The Opera Mini browser works through proxy servers that are currently hosted by Opera. The proxies translate Web pages into OBML (Opera Binary Markup Language) before sending them to the phone. OBML includes compressed images, and eliminates the need for the Opera Mini client to do error handling -- since HTML is not a parsed variant of SGML, much of a normal browser's workload involves handling non-well-formed HTML.
The mini browser uses Opera's
small screen rendering technology to improve Web-page usability on low-end displays, the company says.


Example of Opera browser's Small Screen Rendering. The left image indicates how a normal web page tends to display on a phone's tiny LCD; the right image shows how SSR renders the page.
(click each image for a larger view)
Opera says the Mini supports OTA installation, making it as easy to install as a ringtone. Users can use WAP browsers or SMS clients to download the software.

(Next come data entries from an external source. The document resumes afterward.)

(* ===== verification/Strconv.v ===== *)
(** * The parts of Go's [strconv] the program relies on

    [itoa] is [strconv.AppendInt(_, n, 10)] / [Itoa]; [parse_int64] is
    [strconv.ParseInt(s, 10, 64)] (and [Atoi], [int] being 64 bits wide): an
    optional sign, at least one digit, nothing but digits, and a value in the
    range of [int64].  Any [error] is [None]. *)

From S2P Require Import Prelude.
Local Open Scope Z_scope.

Section Digits.

Definition is_digit (b : byte) : bool := (48 <=? u8 b) && (u8 b <=? 57).
Definition digit (d : Z) : byte := byte_of_Z (48 + d).

Fixpoint digits_fuel (fuel : nat) (z : Z) : bytes :=
  match fuel with
  | O => []
  | S f => if z <? 10 then [digit z] else digits_fuel f (z / 10) ++ [digit (z mod 10)]
  end.

(** Decimal digits of [z >= 0]; [z < 2 ^ fuel] makes the fuel sufficient. *)
Definition digits (z : Z) : bytes := digits_fuel (S (Z.to_nat (Z.log2 z))) z.

Definition itoa (z : Z) : bytes :=
  if z <? 0 then x2d :: digits (- z) else digits z.

Definition digits_value (s : bytes) : Z :=
  foldl (fun acc b => acc * 10 + (u8 b - 48)) 0 s.

Definition parse_uint (s : bytes) : option Z :=
  if bool_decide (s = []) then None
  else if forallb is_digit s then Some (digits_value s) else None.

Definition parse_int64 (s : bytes) : option Z :=
  let '(neg, ds) :=
    match s with
    | c :: s' => if Byte.eqb c x2d then (true, s')
                 else if Byte.eqb c x2b then (false, s') else (false, s)
    | [] => (false, [])
    end in
  n ← parse_uint ds;
  let v := if neg : bool then - n else n in
  if (MinInt64 <=? v) && (v <=? MaxInt64) then Some v else None.
End Digits.

Section DigitsFacts.

Lemma byte_eqb_true a b : Byte.eqb a b = true <-> a = b.
Proof. split; [apply Byte.byte_dec_bl | apply Byte.byte_dec_lb]. Qed.

Lemma byte_eqb_false a b : Byte.eqb a b = false <-> a <> b.
Proof.
  rewrite <- byte_eqb_true. destruct (Byte.eqb a b); split; congruence.
Qed.

Lemma u8_digit d : 0 <= d < 10 -> u8 (digit d) = 48 + d.
Proof. intros. unfold digit. rewrite u8_byte_of_Z. apply Z.mod_small. lia. Qed.

Lemma is_digit_digit d : 0 <= d < 10 -> is_digit (digit d) = true.
Proof. intros. unfold is_digit. rewrite u8_digit by lia. lia. Qed.

Lemma digits_value_app s1 s2 :
  digits_value (s1 ++ s2) = digits_value s1 * 10 ^ len s2 + digits_value s2.
Proof.
  unfold digits_value. rewrite foldl_app. generalize (foldl (fun acc b => acc * 10 + (u8 b - 48)) 0 s1).
  induction s2 as [|b s2 IH] using rev_ind; intros a; [simpl; lia|].
  rewrite !foldl_app; simpl. rewrite (IH a), length_app.
  replace (Z.of_nat (length s2 + length [b])) with (Z.succ (len s2)) by (simpl; lia).
  rewrite Z.pow_succ_r by lia. lia.
Qed.

Lemma digits_fuel_spec fuel z :
  0 <= z < 2 ^ Z.of_nat fuel ->
  fuel <> O ->
  digits_value (digits_fuel fuel z) = z /\
  forallb is_digit (digits_fuel fuel z) = true /\
  digits_fuel fuel z <> [].
Proof.
  revert z. induction fuel as [|f IH]; intros z Hz Hf; [done|].
  cbn [digits_fuel]. destruct (Z.ltb_spec z 10).
  - cbn [forallb]. rewrite is_digit_digit by lia.
    unfold digits_value; simpl. rewrite u8_digit by lia. split_and!; [lia|done|done].
  - assert (f <> O) by (intros ->; simpl in Hz; lia).
    rewrite Nat2Z.inj_succ, Z.pow_succ_r in Hz by lia.
    assert (0 < 2 ^ Z.of_nat f) by lia. pose proof (Z.mod_pos_bound z 10 ltac:(lia)).
    destruct (IH (z / 10)) as (Hv & Hd & Hne); [|done|].
    { split; [apply Z.div_pos; lia|].
      apply Z.div_lt_upper_bound; lia. }
    rewrite digits_value_app, Hv, forallb_app, Hd. cbn [forallb].
    rewrite is_digit_digit by lia. unfold digits_value; simpl. rewrite u8_digit by lia.
    split_and!; [|done|by destruct (digits_fuel f (z / 10))].
    change (10 ^ 1) with 10. pose proof (Z.div_mod z 10). lia.
Qed.

Lemma digits_spec z :
  0 <= z ->
  digits_value (digits z) = z /\ forallb is_digit (digits z) = true /\ digits z <> [].
Proof.
  intros Hz. apply digits_fuel_spec; [|done]. split; [done|].
  rewrite Nat2Z.inj_succ, Z2Nat.id by apply Z.log2_nonneg.
  destruct (Z.eq_dec z 0) as [->|]; [done|]. apply Z.log2_spec. lia.
Qed.

Lemma parse_uint_digits z : 0 <= z -> parse_uint (digits z) = Some z.
Proof.
  intros Hz. unfold parse_uint. destruct (digits_spec z Hz) as (Hv & Hd & Hne).
  rewrite bool_decide_eq_false_2, Hd, Hv by done. done.
Qed.

(** A decimal numeral has no leading zero unless it is ["0"]. *)
Lemma digits_fuel_head fuel z :
  0 < z < 2 ^ Z.of_nat fuel ->
  exists b s, digits_fuel fuel z = b :: s /\ is_digit b = true /\ b <> x30.
Proof.
  revert z. induction fuel as [|f IH]; intros z Hz; [simpl in Hz; lia|].
  cbn [digits_fuel]. destruct (Z.ltb_spec z 10).
  - exists (digit z), []. split_and!; [done|apply is_digit_digit; lia|].
    intros E. apply (f_equal u8) in E. rewrite u8_digit in E by lia.
    change (u8 x30) with 48 in E. lia.
  - rewrite Nat2Z.inj_succ, Z.pow_succ_r in Hz by lia.
    assert (0 < 2 ^ Z.of_nat f) by lia.
    destruct (IH (z / 10)) as (b & s & -> & ? & ?).
    { split; [apply Z.div_str_pos; lia | apply Z.div_lt_upper_bound; lia]. }
    eexists b, _; simpl; eauto.
Qed.

Lemma digits_head z :
  0 < z -> exists b s, digits z = b :: s /\ is_digit b = true /\ b <> x30.
Proof.
  intros Hz. apply digits_fuel_head. split; [done|].
  rewrite Nat2Z.inj_succ, Z2Nat.id by apply Z.log2_nonneg.
  apply Z.log2_spec. lia.
Qed.

Lemma digits_zero : digits 0 = [x30].
Proof. reflexivity. Qed.

Lemma is_digit_not_sign b : is_digit b = true -> b <> x2d /\ b <> x2b.
Proof. intros H. split; intros ->; vm_compute in H; discriminate. Qed.

Lemma forallb_digit_cons b s :
  forallb is_digit (b :: s) = true -> is_digit b = true /\ forallb is_digit s = true.
Proof. intros H. apply andb_true_iff in H. done. Qed.

Lemma digits_cons z : 0 <= z -> exists b s, digits z = b :: s /\ is_digit b = true.
Proof.
  intros Hz. destruct (digits_spec z Hz) as (_ & Hd & Hne).
  destruct (digits z) as [|b s]; [done|]. apply forallb_digit_cons in Hd as [? _]. eauto.
Qed.

(** ParseInt reads back what AppendInt wrote. *)
Lemma parse_int64_itoa z : in_i64 z -> parse_int64 (itoa z) = Some z.
Proof.
  unfold in_i64, itoa. intros Hz. destruct (Z.ltb_spec z 0) as [Hneg|Hpos].
  - unfold parse_int64. rewrite (proj2 (byte_eqb_true x2d x2d)) by done.
    rewrite parse_uint_digits by lia. cbn [mbind option_bind].
    rewrite Z.opp_involutive. case_match; [done|lia].
  - destruct (digits_cons z Hpos) as (b & s & E & Hb).
    destruct (is_digit_not_sign b Hb) as [H1 H2].
    unfold parse_int64. pose proof (parse_uint_digits z Hpos) as Hp. rewrite E in Hp |- *.
    rewrite (proj2 (byte_eqb_false b x2d)), (proj2 (byte_eqb_false b x2b)) by done.
    rewrite Hp. cbn [mbind option_bind]. case_match; [done|lia].
Qed.

Lemma parse_int64_range s z : parse_int64 s = Some z -> in_i64 z.
Proof.
  unfold parse_int64, in_i64. intros H.
  destruct (match s with [] => _ | _ => _ end) as [neg ds].
  destruct (parse_uint ds) as [n|]; [|done]. cbn [mbind option_bind] in H.
  case_match; [simplify_eq; lia|done].
Qed.
End DigitsFacts.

Opera says its Mini browser will help carriers increase ARPU (average revenue per customer) by allowing low- and mid-range phone users to access the full Web. The company estimates that 700 million existing phones are capable of using the software.
The company says it will customize Opera Mobile for mobile operators, broadcasters, content providers, and Internet companies who wish to offer branded versions of the mini browser to their customers.
"Mobile Web surfing has until now been limited to more advanced phones that are capable of running a browser," said Opera CEO Jon S. von Tetzchner. "With Opera Mini you don't have to have an advanced phone to surf the Web, which means that most people can use it with their existing phones."
AvailabilityOpera Mini is currently beta testing, and can be downloaded
here. Opera Mini technology was
first announced in August, when it debuted in Norway as part of television station TV2's launch of mobile services.